> _What is needed_:
Two lines in the data below mark the range: the one with "Definition set_attribute (n" and the one with "if TagSoup.is_space c then". Return both, along with every line between them, exactly.

Stored items
(* ===== verification/Dom.v ===== *)
(** * Dom: the browser DOM as an explicit heap

    The DOM operations [src/src/index.js] calls, on a heap of element
    records indexed by node ids ([nid]).  A node object of the source is a
    node id here, so two variables that hold the same node alias, and a
    node detached by [innerHTML] or [remove()] stays in the heap with no
    parent, as a detached JavaScript object does.  [classList] is the view
    of the [class] attribute as an ordered set of tokens, as the DOM
    standard defines it.  Operations that can throw are computations in
    [M dom]; queries are functions.  Traversals ([query_selector],
    [get_element_by_id], [inner_html]) take as fuel the number of node ids
    allocated so far, [dom_fuel]. *)

From S2P Require Import Prelude Markup.
From Stdlib Require Import Ascii.

Local Open Scope string_scope.
Local Open Scope js_scope.

Definition nid := positive.

Inductive child :=
| CElem (n : nid)
| CText (s : string).

#[export] Instance child_eq_dec : EqDecision child.
Proof. solve_decision. Defined.

Record elem := mkElem {
  e_tag : string;
  e_attrs : list (string * string);
  e_kids : list child;
  e_parent : option nid
}.

Record dom := mkDom {
  d_nodes : gmap nid elem;
  d_next : positive
}.

Definition dom_fuel (d : dom) : nat := Pos.to_nat (d_next d).

Definition elem_of (n : nid) (d : dom) : option elem := d_nodes d !! n.

Definition upd (n : nid) (f : elem -> elem) (d : dom) : dom :=
  mkDom (alter f n (d_nodes d)) (d_next d).

Definition with_attrs (a : list (string * string)) (e : elem) : elem :=
  mkElem (e_tag e) a (e_kids e) (e_parent e).
Definition with_kids (k : list child) (e : elem) : elem :=
  mkElem (e_tag e) (e_attrs e) k (e_parent e).
Definition with_parent (p : option nid) (e : elem) : elem :=
  mkElem (e_tag e) (e_attrs e) (e_kids e) p.

(** ** Attributes and [classList] *)

Fixpoint attr_lookup (k : string) (a : list (string * string)) : option string :=
  match a with
  | [] => None
  | (k', v) :: a' => if String.eqb k k' then Some v else attr_lookup k a'
  end.

(** [setAttribute(k, v)]: changes the value in place, or appends. *)
Fixpoint attr_set (k v : string) (a : list (string * string)) : list (string * string) :=
  match a with
  | [] => [(k, v)]
  | (k', v') :: a' => if String.eqb k k' then (k, v) :: a' else (k', v') :: attr_set k v a'
  end.

Definition get_attribute (n : nid) (k : string) (d : dom) : option string :=
  match elem_of n d with Some e => attr_lookup k (e_attrs e) | None => None end.

Definition set_attribute (n : nid) (k v : string) : M dom unit :=
  mmodify (upd n (fun e => with_attrs (attr_set k v (e_attrs e)) e)).

(** The ordered-set parser: split on ASCII whitespace, keep the first
    occurrence of each token. *)
Fixpoint words_from (cur : string) (s : string) : list string :=
  match s with
  | EmptyString => if String.eqb cur "" then [] else [cur]
  | String c r =>
      if TagSoup.is_space c then
        (if String.eqb cur "" then words_from "" r else cur :: words_from "" r)
      else words_from (cur ++ String c "") r
  end.

Fixpoint dedup (seen : list string) (l : list string) : list string :=
  match l with
  | [] => []
  | x :: l' => if existsb (String.eqb x) seen then dedup seen l' else x :: dedup (x :: seen) l'
  end.

Definition ordered_set_parse (s : string) : list string := dedup [] (words_from "" s).
Definition ordered_set_serialize (l : list string) : string := String.concat " " l.

(** [el.classList], as a list of tokens. *)
Definition class_list (n : nid) (d : dom) : list string :=
  match get_attribute n "class" d with
  | Some s => ordered_set_parse s
  | None => []
  end.

Definition has_class (n : nid) (c : string) (d : dom) : bool :=
  existsb (String.eqb c) (class_list n d).

Fixpoint has_space (s : string) : bool :=
  match s with
  | EmptyString => false
  | String c r => TagSoup.is_space c || has_space r
  end.

(** The token validation of [DOMTokenList.add] and [remove]. *)
Fixpoint check_tokens (cs : list string) : option exn :=
  match cs with
  | [] => None
  | c :: cs' =>
      if String.eqb c "" then Some (DOMException "SyntaxError")
      else if has_space c then Some (DOMException "InvalidCharacterError")
      else check_tokens cs'
  end.

Definition list_add (cs l : list string) : list string :=
  fold_left (fun acc c => if existsb (String.eqb c) acc then acc else (acc ++ [c])%list) cs l.
Definition list_remove (cs l : list string) : list string :=
  List.filter (fun x => negb (existsb (String.eqb x) cs)) l.

(** The update steps of a [DOMTokenList]: nothing when there is no
    [class] attribute and the set is empty, otherwise the attribute is set
    to the serialized set. *)
Definition class_update (n : nid) (l : list string) (d : dom) : dom :=
  match get_attribute n "class" d, l with
  | None, [] => d
  | _, _ => upd n (fun e => with_attrs (attr_set "class" (ordered_set_serialize l) (e_attrs e)) e) d
  end.

(** [el.classList.add(...cs)] and [el.classList.remove(...cs)]. *)
Definition class_add (n : nid) (cs : list string) : M dom unit :=
  fun d => match check_tokens cs with
           | Some e => Threw e d
           | None => Done tt (class_update n (list_add cs (class_list n d)) d)
           end.

Definition class_remove (n : nid) (cs : list string) : M dom unit :=
  fun d => match check_tokens cs with
           | Some e => Threw e d
           | None => Done tt (class_update n (list_remove cs (class_list n d)) d)
           end.

(** ** Creating and moving nodes *)

(** [document.createElement(tag)]: a fresh element with no parent. *)
Definition create_element (tag : string) : M dom nid :=
  fun d => Done (d_next d)
             (mkDom (<[d_next d := mkElem tag [] [] None]> (d_nodes d)) (Pos.succ (d_next d))).

Definition parent_element (n : nid) (d : dom) : option nid :=
  match elem_of n d with Some e => e_parent e | None => None end.

(** Removes [n] from the children of its parent, if it has one. *)
Definition detach (n : nid) (d : dom) : dom :=
  match parent_element n d with
  | Some p =>
      upd n (with_parent None)
        (upd p (fun e => with_kids (List.filter (fun k => bool_decide (k <> CElem n)) (e_kids e)) e) d)
  | None => d
  end.

(** [node.remove()]. *)
Definition node_remove (n : nid) : M dom unit := mmodify (detach n).

Fixpoint inclusive_ancestor (fuel : nat) (a n : nid) (d : dom) : bool :=
  match fuel with
  | O => false
  | S f =>
      bool_decide (a = n) ||
      match parent_element n d with Some p => inclusive_ancestor f a p d | None => false end
  end.

(** [p.appendChild(c)]: [c] leaves its former parent and becomes the last
    child of [p]; appending an inclusive ancestor of [p] is a
    [HierarchyRequestError]. *)
Definition append_child (p c : nid) : M dom unit :=
  fun d =>
    if inclusive_ancestor (dom_fuel d) c p d then Threw (DOMException "HierarchyRequestError") d
    else let d1 := detach c d in
         Done tt (upd c (with_parent (Some p))
                    (upd p (fun e => with_kids (e_kids e ++ [CElem c])%list e) d1)).

(** ** innerHTML *)

Section WithSyntax.
Context `{HtmlSyntax}.

(** The nodes of parsed markup, allocated in document order under [p]. *)
Fixpoint alloc_tree (p : nid) (t : tree) (d : dom) : child * dom :=
  match t with
  | TText s => (CText s, d)
  | TElem tg a kids =>
      let n := d_next d in
      let d1 := mkDom (<[n := mkElem tg a [] (Some p)]> (d_nodes d)) (Pos.succ n) in
      let '(cs, d2) :=
        (fix go (ts : list tree) (d : dom) : list child * dom :=
           match ts with
           | [] => ([], d)
           | t :: ts' => let '(c, d') := alloc_tree n t d in
                         let '(cs, d'') := go ts' d' in (c :: cs, d'')
           end) kids d1 in
      (CElem n, upd n (with_kids cs) d2)
  end.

> _Solution_:
Definition set_attribute (n : nid) (k v : string) : M dom unit :=
  mmodify (upd n (fun e => with_attrs (attr_set k v (e_attrs e)) e)).

(** The ordered-set parser: split on ASCII whitespace, keep the first
    occurrence of each token. *)
Fixpoint words_from (cur : string) (s : string) : list string :=
  match s with
  | EmptyString => if String.eqb cur "" then [] else [cur]
  | String c r =>
      if TagSoup.is_space c then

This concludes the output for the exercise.